_WHAT TO WORK ON_
If a line contains "[6 B S (L (2", it is the last one to write out; begin with the first line of the records and copy each exactly.

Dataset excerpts

(* ------------------------------------------------------------------ *)
(** * The count of floating-point operations *)
(* ------------------------------------------------------------------ *)

(** X19.  When the number of heads divides the hidden size, with
    [d = hidden_size // num_heads], [get_flops] returns as model flops and
    as hardware flops alike
    [6 B S (L (2 h^2 + 2 h kv d + 2 S h + 3 h f) + h V)],
    where [kv] is the number of key/value heads, the number of heads when
    none is given. *)
Theorem get_flops_closed_form
    (num_layers hidden_size num_heads : Z) (num_key_value_heads : option Z)
    (vocab_size seq_len ffn_hidden_size batch_size d : Z) :
  num_heads <> 0%Z -> hidden_size = (num_heads * d)%Z ->
  get_flops num_layers hidden_size num_heads num_key_value_heads vocab_size seq_len
            ffn_hidden_size batch_size
  = let kv := match num_key_value_heads with None => num_heads | Some n => n end in
    let flops :=
      (6 * batch_size * seq_len
       * (num_layers
          * (2 * hidden_size * hidden_size + 2 * hidden_size * kv * d
             + 2 * seq_len * hidden_size + 3 * hidden_size * ffn_hidden_size)
          + hidden_size * vocab_size))%Z in
    inr (flops, flops).
Proof.
  intros Nz Eh. unfold get_flops.
  destruct (Z.eqb_spec num_heads 0) as [E|_]; [contradiction|].
  assert (Ed : (hidden_size / num_heads)%Z = d).
  { rewrite Eh, Z.mul_comm. apply Z.div_mul. exact Nz. }
  rewrite Ed. cbv zeta.
  assert (G : forall a b : Z, a = b -> @inr exn (Z * Z) (a, a) = inr (b, b))
    by (intros a b ->; reflexivity).
  apply G. rewrite Eh. ring.
Qed.

Lemma get_flops_closed_form_witness :
  get_flops 2 8 4 None 100 16 32 1
  = inr (6 * 1 * 16 * (2 * (2 * 8 * 8 + 2 * 8 * 4 * 2 + 2 * 16 * 8 + 3 * 8 * 32) + 8 * 100),
         6 * 1 * 16 * (2 * (2 * 8 * 8 + 2 * 8 * 4 * 2 + 2 * 16 * 8 + 3 * 8 * 32) + 8 * 100))%Z.
Proof.
  apply (get_flops_closed_form 2 8 4 None 100 16 32 1 2); [discriminate | reflexivity].
Defined.

(* ------------------------------------------------------------------ *)
(** * The reshard over the data-parallel ranks: further facts *)
(* ------------------------------------------------------------------ *)

Lemma zero_pattern_matches_witness :
  fnmatch "optimizer_pp-3-of-4_dp-10-of-16_tp-1-of-2_exp-0-of-1.pt"
          (zero_shard_pattern 4 16 2 1) = true.
Proof.
  exact (zero_pattern_matches 1 3 10 0 2 4 16 1
           "optimizer_pp-3-of-4_dp-10-of-16_tp-1-of-2_exp-0-of-1.pt" eq_refl).
Defined.

Lemma update_state_slices_at_current_rank_witness :
  exists sd',
    state_dict_var
      (snd (update_state_slices (zero_optimizer offsets_2 shapes_4 fresh_state) 1
              ["exp_avg"; "exp_avg_sq"]
              [("w", [("exp_avg", on_cpu [1; 2; 3; 4]%Z);
                      ("exp_avg_sq", on_cpu [5; 6; 7; 8]%Z)])]
              locals_before_reshard)) = Some sd'
    /\ forall i, In i (keys (sd_state state_before_reshard)) ->
         exists entry,
           dict_get (sd_state sd') i = Some entry
           /\ sliced_at (zero_optimizer offsets_2 shapes_4 fresh_state) 1
                        ["exp_avg"; "exp_avg_sq"]
                        [("w", [("exp_avg", on_cpu [1; 2; 3; 4]%Z);
                                ("exp_avg_sq", on_cpu [5; 6; 7; 8]%Z)])]
                        [(0, "w")] i entry.
Proof.
  apply (update_state_slices_at_current_rank
           (zero_optimizer offsets_2 shapes_4 fresh_state) 1 ["exp_avg"; "exp_avg_sq"]
           [("w", [("exp_avg", on_cpu [1; 2; 3; 4]%Z);
                   ("exp_avg_sq", on_cpu [5; 6; 7; 8]%Z)])]
           locals_before_reshard _ state_before_reshard [(0, "w")]).
  - reflexivity.
  - reflexivity.
  - unfold dict_wf. simpl. repeat constructor; simpl; intuition discriminate.
  - repeat constructor; simpl; intuition discriminate.
  - vm_compute. reflexivity.
Defined.

Lemma gradients_sliced_at_last_checkpoint_rank_witness :
  exists sd' ga' shapes sharded merged L1,
    cfg_orig_param_shapes config_zero_2 = Some shapes
    /\ load_sharded_states
         (glob checkpoint_zero_2 "ckpt/optimizer" (zero_shard_pattern 1 2 1 1))
         None load_type_gradient_accumulator = inr sharded
    /\ merge_grad_accumulator ([] ++ [("w", [(0, (0, 2))] ++ [(1, (2, 4))])]) sharded
         (tp_rank (process 0 1 0 4)) (create_merged_gradients shapes None)
         locals_before_reshard = (inr merged, L1)
    /\ state_dict_var
         (snd (reshard_grad_accumulator (zero_optimizer offsets_4x1 shapes_4 fresh_state)
                 (process 0 1 0 4) config_zero_2
                 (glob checkpoint_zero_2 "ckpt/optimizer" (zero_shard_pattern 1 2 1 1))
                 None locals_before_reshard)) = Some sd'
    /\ sd_gradient_accumulator sd' = Some ga'
    /\ forall q, In q (keys [("w", on_cpu [9; 9; 9; 9]%Z)]) ->
         exists m range',
           dict_get merged q = Some m
           /\ assigned_range (zero_optimizer offsets_4x1 shapes_4 fresh_state) q 1 range'
           /\ dict_get ga' q = Some (slice m (fst range') (snd range')).
Proof.
  apply (gradients_sliced_at_last_checkpoint_rank
           (zero_optimizer offsets_4x1 shapes_4 fresh_state) (process 0 1 0 4)
           config_zero_2
           (glob checkpoint_zero_2 "ckpt/optimizer" (zero_shard_pattern 1 2 1 1))
           None locals_before_reshard _ state_before_reshard
           [("w", on_cpu [9; 9; 9; 9]%Z)] [] "w" [(0, (0, 2))] 1 (2, 4)).
  - reflexivity.
  - reflexivity.
  - reflexivity.
  - unfold dict_wf. simpl. repeat constructor; simpl; intuition discriminate.
  - vm_compute. reflexivity.
Defined.

(** X20.  [get_key_by_value] is the inverse lookup of a dictionary: a key
    it returns holds the value, and it returns [None] exactly when no key
    holds the value. *)
Theorem get_key_by_value_inverts (d : dict nat string) (target_value : string) :
  dict_wf d ->
  (forall key, get_key_by_value d target_value = Some key ->
               dict_get d key = Some target_value)
  /\ (get_key_by_value d target_value = None <-> ~ In target_value (values d)).
Proof.
  intros W. unfold get_key_by_value. split.
  - intros key H.
    destruct (filter (fun kv => String.eqb (snd kv) target_value) d) as [|[k v] rest] eqn:F;
      [discriminate|].
    inversion H; subst k.
    assert (I : In (key, v) (filter (fun kv => String.eqb (snd kv) target_value) d))
      by (rewrite F; left; reflexivity).
    apply filter_In in I. destruct I as [I E]. simpl in E.
    apply String.eqb_eq in E. subst v.
    apply (In_dict_get nat_key_ok _ _ _ W I).
  - split.
    + intros H I. unfold values in I. apply in_map_iff in I.
      destruct I as ([k v] & E & I). simpl in E. subst v.
      assert (J : In (k, target_value)
                     (filter (fun kv => String.eqb (snd kv) target_value) d)).
      { apply filter_In. split; [exact I | apply String.eqb_refl]. }
      destruct (filter (fun kv => String.eqb (snd kv) target_value) d) as [|[k0 v0] rest];
        [destruct J | discriminate].
    + intros N.
      destruct (filter (fun kv => String.eqb (snd kv) target_value) d) as [|[k v] rest] eqn:F;
        [reflexivity|].
      exfalso. apply N.
      assert (I : In (k, v) (filter (fun kv => String.eqb (snd kv) target_value) d))
        by (rewrite F; left; reflexivity).
      apply filter_In in I. destruct I as [I E]. simpl in E.
      apply String.eqb_eq in E. subst v.
      unfold values. apply in_map_iff. exists (k, target_value). auto.
Qed.

Lemma get_key_by_value_inverts_witness :
  (forall key, get_key_by_value [(0, "embed"); (1, "norm")] "norm" = Some key ->
               dict_get [(0, "embed"); (1, "norm")] key = Some "norm")
  /\ (get_key_by_value [(0, "embed"); (1, "norm")] "norm" = None
      <-> ~ In "norm" (values [(0, "embed"); (1, "norm")])).
Proof.
  apply (get_key_by_value_inverts [(0, "embed"); (1, "norm")] "norm").
  unfold dict_wf. simpl. repeat constructor; simpl; intuition discriminate.
Defined.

_RESULT_
(* ------------------------------------------------------------------ *)
(** * The count of floating-point operations *)
(* ------------------------------------------------------------------ *)

(** X19.  When the number of heads divides the hidden size, with
    [d = hidden_size // num_heads], [get_flops] returns as model flops and
    as hardware flops alike
    [6 B S (L (2 h^2 + 2 h kv d + 2 S h + 3 h f) + h V)],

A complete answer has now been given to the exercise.